Me lembro também de sempre ouvir da minha família que eu era muito desastrada. Acreditei nisso piamente e tudo que acontecia a minha volta confirmava isso. Um copo que caía ou um esbarrão na minha irmã eram motivo de risos e deboches que não apareciam quando os mesmos acidentes aconteciam com outras pessoas.

Somos feitos de histórias. Desde que nascemos, ouvimos as histórias contadas sobre nossa família, sobre o mundo em que vivemos, sobre nós mesmos. Essas histórias nos constituem e dão sentido a nossa existência. A história de como nossos avós viviam. A história das migrações dos nossos antepassados. A história do nosso país. Histórias de guerra, histórias de amor, histórias de dor, histórias misteriosas. Histórias sobre as obrigações e papeis sociais de cada um de nós.

Essas histórias são recortes. São versões. Destacam alguns acontecimentos, escondem outros, maquiam outros tantos. Toda história contem em si versões alternativas.

Quais foram as crises no casamento dos meus avós durante os 50 anos em que viveram felizes para sempre? Como terá sido para a minha avó criar três filhos longe da família? Que escolhas diferentes fariam se pudessem? Até que ponto a história romântica que ressoa em mim desde criança é real?

E se eu não tivesse me convencido de que sou desastrada? Teria desenvolvido aptidões que ficaram adormecidas? Teria algum hobby ou até mesmo profissão diferente? Olha que eu faço uns bonecos de massinha incríveis pra minha filha…

Pessoas em conflito vivem histórias em conflito. Os recortes que fazem da relação conflituosa são excludentes, maniqueístas, simplistas. O contador da história frequentemente aparece como a vítima da situação e o “outro” é o vilão – obviamente, o único responsável pela desavença.

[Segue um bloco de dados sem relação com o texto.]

(** X15. [getProviderAuthForDraft] takes the patch that decides the provider
    from the last changeset that has a patch with a repository reference (a
    resolved or unresolved repository, or a non-empty repository id), and in
    that changeset the first such patch.  Without changesets, or without any
    such patch, it returns [undefined] and calls nothing; when the chosen
    patch holds a resolved repository it asks that repository for its
    provider auth, without going to the registry or to the server. *)
Theorem getProviderAuthForDraft_patch this draft :
  let chosen := λ changesets,
    last (omap (λ changeset,
                  find hasRepositoryReference (DraftChangeset.patches changeset))
            changesets) in
  (Draft.changesets draft = None → getProviderAuthForDraft this draft = (Fulfilled None, []))
  ∧ ∀ changesets,
      Draft.changesets draft = Some changesets →
      (chosen changesets = None → getProviderAuthForDraft this draft = (Fulfilled None, []))
      ∧ ∀ patch repository,
          chosen changesets = Some patch →
          DraftPatch.repository patch = Some (IsRepository repository) →
          getProviderAuthForDraft this draft = getProviderAuthFromRepository this repository.
Proof.
  cbv zeta. unfold getProviderAuthForDraft. split; [by intros ->|].
  intros changesets ->. destruct changesets as [|c changesets]; [split; [done|]|].
  - intros patch repository Hchosen. discriminate.
  - rewrite chosenPatch_fold. split.
    + by intros ->.
    + intros patch repository -> ->. by rewrite ret_bind.
Qed.

Lemma getProviderAuthForDraft_patch_witness :
  getProviderAuthForDraft Sample.service (formatDraft Sample.draftResponse None)
  = (Fulfilled None, [])
  ∧ find hasRepositoryReference (DraftChangeset.patches Fixture.changeset)
    = Some Fixture.hydratedPatch
  ∧ getProviderAuthForDraft Fixture.service Fixture.providerDraft
    = getProviderAuthFromRepository Fixture.service Sample.repository
  ∧ outcome (getProviderAuthForDraft Fixture.service Fixture.providerDraft)
    = Fulfilled (Some {| ProviderAuth.provider := "github"; ProviderAuth.token := "token" |}).
Proof.
  split.
  { apply (getProviderAuthForDraft_patch Sample.service
             (formatDraft Sample.draftResponse None)).
    reflexivity. }
  split; [reflexivity|].
  destruct (getProviderAuthForDraft_patch Fixture.service Fixture.providerDraft)
    as [_ Hloaded].
  destruct (Hloaded [Fixture.changeset] eq_refl) as [_ Hchosen].
  pose proof (Hchosen Fixture.hydratedPatch Sample.repository eq_refl eq_refl) as Hrun.
  split; [exact Hrun|]. rewrite Hrun. reflexivity.
Defined.
Lemma addTask_free (task : Taskptr) (s : Scheduler) :
  Z.of_nat (length (taskList s)) = MAX_TASKS ->
  0 <= nTasks s < MAX_TASKS - 1 ->
  addTask task s =
    Some (true, Build (basePeriod s) (nTasks s + 1)
                      (<[Z.to_nat (nTasks s) := task]> (taskList s)) (timer s)).
Proof.
  unfold MAX_TASKS. intros Hlen Hn. unfold addTask, array_store, MAX_TASKS.
  assert (Hlt : (nTasks s <? 10 - 1) = true) by (apply Z.ltb_lt; lia).
  assert (Hin : ((0 <=? nTasks s) && (nTasks s <? Z.of_nat (length (taskList s)))) = true).
  { apply andb_true_iff. split; [apply Z.leb_le|apply Z.ltb_lt]; lia. }
  rewrite Hlt, Hin. reflexivity.
Qed.

Lemma addTask_full (task : Taskptr) (s : Scheduler) :
  MAX_TASKS - 1 <= nTasks s -> addTask task s = Some (false, s).
Proof.
  unfold MAX_TASKS. intros Hn. unfold addTask, MAX_TASKS.
  assert (Hge : (nTasks s <? 10 - 1) = false) by (apply Z.ltb_ge; lia).
  rewrite Hge. reflexivity.
Qed.

Lemma registered_after_store (task : Taskptr) (s : Scheduler) :
  Z.of_nat (length (taskList s)) = MAX_TASKS ->
  0 <= nTasks s < MAX_TASKS - 1 ->
  registered (Build (basePeriod s) (nTasks s + 1)
                    (<[Z.to_nat (nTasks s) := task]> (taskList s)) (timer s)) =
  registered s ++ [task].
Proof.
  unfold MAX_TASKS. intros Hlen Hn. unfold registered. cbn [nTasks taskList].
  replace (Z.to_nat (nTasks s + 1)) with (S (Z.to_nat (nTasks s))) by lia.
  erewrite take_S_r by (apply list_lookup_insert_eq; lia).
  rewrite take_insert_ge by lia. reflexivity.
Qed.

(** A run of [addTask] calls, by induction on the tasks passed. *)
Lemma addTasks_run (tasks : list Taskptr) : forall s : Scheduler,
  wf s ->
  exists s',
    addTasks tasks s =
      Some (replicate (min (length tasks) (9 - Z.to_nat (nTasks s))) true ++
            replicate (length tasks - (9 - Z.to_nat (nTasks s))) false, s') /\
    registered s' = take 9 (registered s ++ tasks) /\
    wf s' /\ basePeriod s' = basePeriod s /\ timer s' = timer s.
Proof.
  induction tasks as [|task rest IH]; intros s Hwf.
  - exists s. cbn [addTasks length]. rewrite Nat.min_0_l. cbn [replicate app Nat.sub].
    rewrite app_nil_r. rewrite take_ge by (rewrite registered_length by exact Hwf;
      destruct Hwf as [_ Hn]; unfold MAX_TASKS in Hn; lia).
    repeat split; try apply Hwf.
  - pose proof Hwf as [Hlen Hn]. unfold MAX_TASKS in Hlen, Hn.
    pose proof (registered_length s Hwf) as Hreg.
    cbn [addTasks].
    destruct (Z.ltb_spec (nTasks s) 9) as [Hfree|Hfull].
    + rewrite addTask_free by (unfold MAX_TASKS; lia).
      cbn [mbind option_bind snd fst].
      set (s1 := Build (basePeriod s) (nTasks s + 1)
                       (<[Z.to_nat (nTasks s) := task]> (taskList s)) (timer s)).
      assert (Hwf1 : wf s1).
      { unfold wf, MAX_TASKS. cbn. rewrite length_insert. lia. }
      destruct (IH s1 Hwf1) as (s' & Hrun & Hregs & Hwf' & Hbp & Htm).
      exists s'. rewrite Hrun. cbn [mbind option_bind snd fst].
      split; [|split; [|split; [exact Hwf'|split; [exact Hbp|exact Htm]]]].
      * f_equal. f_equal. cbn [nTasks s1 length].
        replace (9 - Z.to_nat (nTasks s))%nat
          with (S (9 - Z.to_nat (nTasks s + 1)))%nat by lia.
        rewrite <- Nat.succ_min_distr. reflexivity.
      * rewrite Hregs. unfold s1.
        rewrite registered_after_store by (unfold MAX_TASKS; lia).
        rewrite <- app_assoc. reflexivity.
    + rewrite addTask_full by (unfold MAX_TASKS; lia).
      cbn [mbind option_bind snd fst].
      destruct (IH s Hwf) as (s' & Hrun & Hregs & Hwf' & Hbp & Htm).
      exists s'. rewrite Hrun. cbn [mbind option_bind snd fst].
      split; [|split; [|split; [exact Hwf'|split; [exact Hbp|exact Htm]]]].
      * f_equal. f_equal.
        replace (9 - Z.to_nat (nTasks s))%nat with 0%nat by lia.
        rewrite !Nat.min_0_r, !Nat.sub_0_r. reflexivity.
      * rewrite Hregs. rewrite !take_app_le by lia. reflexivity.
Qed.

Todos os elementos da narrativa confirmam isso. Cada detalhe confirma a posição do narrador. Cada uma das partes em conflito se fecha dentro da sua narrativa e se comporta norteado pela história repetida à exaustão. Eu contra o outro. Desconfiança, rancor, mágoa.

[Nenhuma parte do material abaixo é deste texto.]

(** * The booking engine of the barbershop reservation site

    A shallow embedding of the availability check (models/Booking.js), the
    slot lock (models/TimeLock.js), the blocked-date registry
    (models/BlockedDates.js, controllers/blockedDatesController.js), the
    booking life cycle (controllers/bookingController.js) and the cleanup
    sweeper (utils/autoCleanup.js), followed by the properties proved about
    them.

    Conventions of the model.
    - A JavaScript [Date] is its number of milliseconds since the epoch, and
      the process runs in the UTC time zone, so local midnight, the day of the
      week and the time of day are read off that number directly.  One
      request sees one value of the clock.
    - A MongoDB collection is the list of its documents in insertion order.
      Store operations always complete: network failures are outside the
      model.  A [save] of a loaded document writes the paths the handler
      modified, as Mongoose does.
    - Stored documents satisfy their schemas, and a request field that the
      validator of its route checks has passed it; a date in a request is a
      date and a flag a boolean.  A [save] is rejected, and the rejection
      lands in the handler's [catch], for what no validator of the route has
      checked: in [completeBooking] the country code, the phone number
      joined to it and the time of the body; in [blockDate] an hour outside
      10:00-19:00 (the route that is registered first for the blocked dates
      has no validator); and a counter that the code itself pushed past the
      schema's bound: [completeBooking] and [completeBookingService] add one
      to a client counter capped at 1000 without the guard that
      [Client.completeBooking] and [Client.incrementEmailCounter] have.  The
      mail module does the same to the booking's [emailCount], capped at 20,
      and catches the rejection itself.
    - The mail module (config/email.js) is represented by the verdict of each
      send and by the counters it bumps in the Booking and Client
      collections; its EmailUsage collection, the quota it derives from it
      and the SMTP transport are summed up in the verdict. *)

From Stdlib Require Import ZArith List String Ascii Bool Lia DecimalString.
From stdpp Require Import gmap strings.
Import ListNotations.
Local Open Scope Z_scope.

(** ** JavaScript values *)

Module Js.
(** [x || y] and [!x] on a number that may be absent: [null], [undefined]
    and [0] are falsy. *)
Definition truthyZ (x : option Z) : option Z :=
  match x with
  | Some 0 => None
  | _ => x
  end.

(** The same on strings: the empty string is falsy. *)
Definition truthyS (x : option string) : option string :=
  match x with
  | Some EmptyString => None
  | _ => x
  end.

Definition orElse {A} (x y : option A) : option A :=
  match x with
  | Some _ => x
  | None => y
  end.

(** [n.toString()] for an integer. *)
Definition toString (n : Z) : string := NilZero.string_of_int (Z.to_int n).

(** [s.padStart(2, '0')]. *)
Definition padStart2 (s : string) : string :=
  match String.length s with
  | O => "00"
  | S O => "0" +:+ s
  | _ => s
  end.

(** [s.slice(0, n)]. *)
Definition slice0 (n : nat) (s : string) : string := String.substring 0 n s.
End Js.

Module JsDate.
Definition msPerMinute : Z := 60000.
Definition msPerDay : Z := 24 * 60 * 60 * 1000.

(** [d.setHours(0, 0, 0, 0)] and [new Date(d.toDateString())]. *)
Definition startOfDay (d : Z) : Z := d - d mod msPerDay.

(** [d.setHours(h, m, s, ms)]. *)
Definition setHours (d h m s ms : Z) : Z :=
  startOfDay d + ((h * 60 + m) * 60 + s) * 1000 + ms.

(** [d.setHours(23, 59, 59, 999)]. *)
Definition endOfDay (d : Z) : Z := setHours d 23 59 59 999.

(** [d.getDay()]: 0 is Sunday; day 0 of the clock is a Thursday. *)
Definition getDay (d : Z) : Z := (d / msPerDay + 4) mod 7.

Definition getHours (d : Z) : Z := (d mod msPerDay) / 3600000.
Definition getMinutes (d : Z) : Z := (d mod 3600000) / msPerMinute.

(** [d.setDate(d.getDate() + n)] and [d.setMinutes(d.getMinutes() + n)]. *)
Definition addDays (d n : Z) : Z := d + n * msPerDay.
Definition addMinutes (d n : Z) : Z := d + n * msPerMinute.
End JsDate.

(** ** Time-of-day strings *)

Module TimeString.
Definition digit (c : ascii) : option Z :=
  let n := Z.of_N (N_of_ascii c) in
  if (48 <=? n) && (n <=? 57) then Some (n - 48) else None.

(** The pattern [/^([01]?[0-9]|2[0-3]):[0-5][0-9]$/] used by every schema
    and handler, together with the [parseInt] of the two halves of
    [time.split(':')]: [Some (hour, minute)] when the pattern matches. *)
Definition parse (s : string) : option (Z * Z) :=
  match list_ascii_of_string s with
  | [h0; c; m1; m0] =>
      if Ascii.eqb c ":" then
        match digit h0, digit m1, digit m0 with
        | Some h, Some a, Some b =>
            if a <=? 5 then Some (h, a * 10 + b) else None
        | _, _, _ => None
        end
      else None
  | [h1; h0; c; m1; m0] =>
      if Ascii.eqb c ":" then
        match digit h1, digit h0, digit m1, digit m0 with
        | Some x, Some y, Some a, Some b =>
            if ((x <=? 1) || ((x =? 2) && (y <=? 3))) && (a <=? 5)
            then Some (x * 10 + y, a * 10 + b)
            else None
        | _, _, _, _ => None
        end
      else None
  | _ => None
  end.

(** [regex.test(time)]. *)
Definition test (s : string) : bool :=
  match parse s with
  | Some _ => true
  | None => false
  end.

(** Minutes since midnight: [hour * 60 + minute]. *)
Definition minutes (s : string) : option Z :=
  match parse s with
  | Some (h, m) => Some (h * 60 + m)
  | None => None
  end.

(** [`${hour.toString().padStart(2, '0')}:${minute.toString().padStart(2, '0')}`]. *)
Definition format (hour minute : Z) : string :=
  Js.padStart2 (Js.toString hour) +:+ ":" +:+ Js.padStart2 (Js.toString minute).

(** [new Date(`${date.toDateString()} ${time}`)]: the local day of [date]
    at the given time of day; [None] is the invalid date. *)
Definition at_ (date : Z) (time : string) : option Z :=
  match parse time with
  | Some (h, m) => Some (JsDate.setHours date h m 0 0)
  | None => None
  end.
End TimeString.

(** ** Documents *)

Definition ObjectId := Z.

Inductive Status := pending | confirmed | declined | completed | cancelled.

#[global] Instance Status_eq_dec : EqDecision Status.
Proof. solve_decision. Defined.

Module Service.
Record t := mk {
  _id : Z;
  name : string;
  duration : Z;
  price : Z
}.
End Service.

Module Booking.
Record t := mk {
  _id : ObjectId;
  client : option ObjectId;
  clientName : string;
  phoneNumber : string;
  email : string;
  service : Z;
  date : Z;
  time : string;
  status : Status;
  verificationCode : option string;
  verified : bool;
  emailCount : Z;
  lastEmailSentAt : option Z;
  createdAt : Z;
  completedAt : option Z;
  notes : option string;
  countryCode : string
}.

Definition set_status (s : Status) (b : t) : t :=
  mk (_id b) (client b) (clientName b) (phoneNumber b) (email b) (service b)
     (date b) (time b) s (verificationCode b) (verified b) (emailCount b)
     (lastEmailSentAt b) (createdAt b) (completedAt b) (notes b) (countryCode b).
(** * File-browser nodes of comfyui_cmdtls: a shallow embedding

    The seven node entry points of [nodes/file_browser.py]
    ([browse_files], [read_file], [write_file], [copy_file],
    [execute_command], [create_directory], [delete_file]) are written here
    as programs of a small state-and-exception monad over an abstract host:
    the operating system and the Python standard library the nodes call
    ([pathlib], [open], [shutil], [subprocess], [json], [base64]).

    Conventions.
    - A Python [str] is a Rocq [string]; Python [int] is [Z].
    - A Python exception is a value of [exn]; only classes deriving from
      [Exception] are modelled (asynchronous interrupts are not).
    - Calls that only observe the file system ([exists], [is_dir], [stat],
      [iterdir], reading a file) are functions of the world; calls that may
      change it ([mkdir], writing, [copy2], [unlink], running a child
      process) return the next world as well. *)

From Stdlib Require Import List String Ascii ZArith Bool Lia.
From Stdlib Require Import Sorted Permutation DecimalString.
Import ListNotations.
Set Warnings "-register-all".
Local Open Scope Z_scope.
Local Open Scope string_scope.
(** C6, amended.  When the replacement fails with [e] and the restart of the
    original listener fails with [e'], [_restart_mgmt_port] raises [e'] and
    not [e]; it logs nothing about that failure (its only log record is the
    one for a failed stop of the replacement); the recorded management
    fields stay as they were. *)
Theorem restart_rollback_failure_propagates (env : Env) (s s' : State)
    (host : string) (no : Z) (r : Exn + unit) (p0 : nat) (P0 : Port)
    (e e' : Exn) (evs : list Event) :
  _mgmt_port s = Some p0 ->
  heap s !! p0 = Some P0 ->
  _restart_mgmt_port env host no s = (r, s') ->
  events s' = events s ++ evs ->
  replacement_failed p0 e evs ->
  In (EvHook (CStart p0) (Some e')) evs ->
  r = inl e' /\
  (forall lvl msg, In (EvLog lvl msg) evs ->
     lvl = LException /\ msg = "could not stop the new server" /\
     exists p e3, p <> p0 /\ In (EvHook (CStop p) (Some e3)) evs) /\
  _mgmt_port s' = Some p0 /\
  _mgmt_host_addr s' = _mgmt_host_addr s /\
  _mgmt_port_no s' = _mgmt_port_no s.
Proof.
  intros Hm Hh Hrun Hev Hfail Hbad.
  pose proof (restart_paths env _ _ _ _ _ _ _ _ Hm Hh Hrun Hev) as Hpath.
  inversion Hpath as [ e0 s0
                     | e1 o s0 Hp Ha Hn Hl
                     | new e2 o3 o s0 Hne Hp Ha Hn Hl
                     | new s0 Hne Hp Ha Hn ]; subst; clear Hpath.
  - failed_with Hfail.
  - destruct o as [e4|].
    + assert (e4 = e') by (cbn in Hbad; intuition congruence). subst e4.
      repeat split; try congruence;
        cbn in H; intuition congruence.
    + cbn in Hbad. intuition congruence.
  - destruct o as [e4|]; [|destruct o3; cbn in Hbad; intuition congruence].
    assert (e4 = e').
    { destruct o3; cbn in Hbad; intuition try congruence;
        match goal with
        | H : EvHook (CStart new) _ = EvHook (CStart p0) _ |- _ =>
            inversion H; congruence
        end. }
    subst e4.
    split; [reflexivity|]. split; [|repeat split; congruence].
    intros lvl msg Hin.
    destruct o3 as [e3|]; cbn in Hin.
    + assert (EvLog LException "could not stop the new server"
              = EvLog lvl msg) as Heq by (intuition congruence).
      inversion Heq; subst. split; [reflexivity|]. split; [reflexivity|].
      exists new, e3. split; [exact Hne | cbn; auto 10].
    + intuition congruence.
  - failed_with Hfail.
Qed.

Narrativas em conflito podem ser reorganizadas de modo a transformar relações. Durante as conversas com os mediandos, ajudo-os a colocarem suas histórias em perspectiva. Faço perguntas que incorporam novos elementos às suas narrativas. Provoco reflexões sobre as ambiguidades e contradições de seus relatos. Que elementos foram deixados de fora daquela prosa? Qual história alternativa ajudará aquelas pessoas a conviverem melhor? Proponho que construam uma nova história. Mais confortável para habitar. Mais rica, mais complexa, mais cheia de nuances. Uma história que permitirá novas e melhores possibilidades para o relacionamento. Afinal, a história do conflito é somente uma dentre as tantas histórias que podem ser contadas sobre uma relação.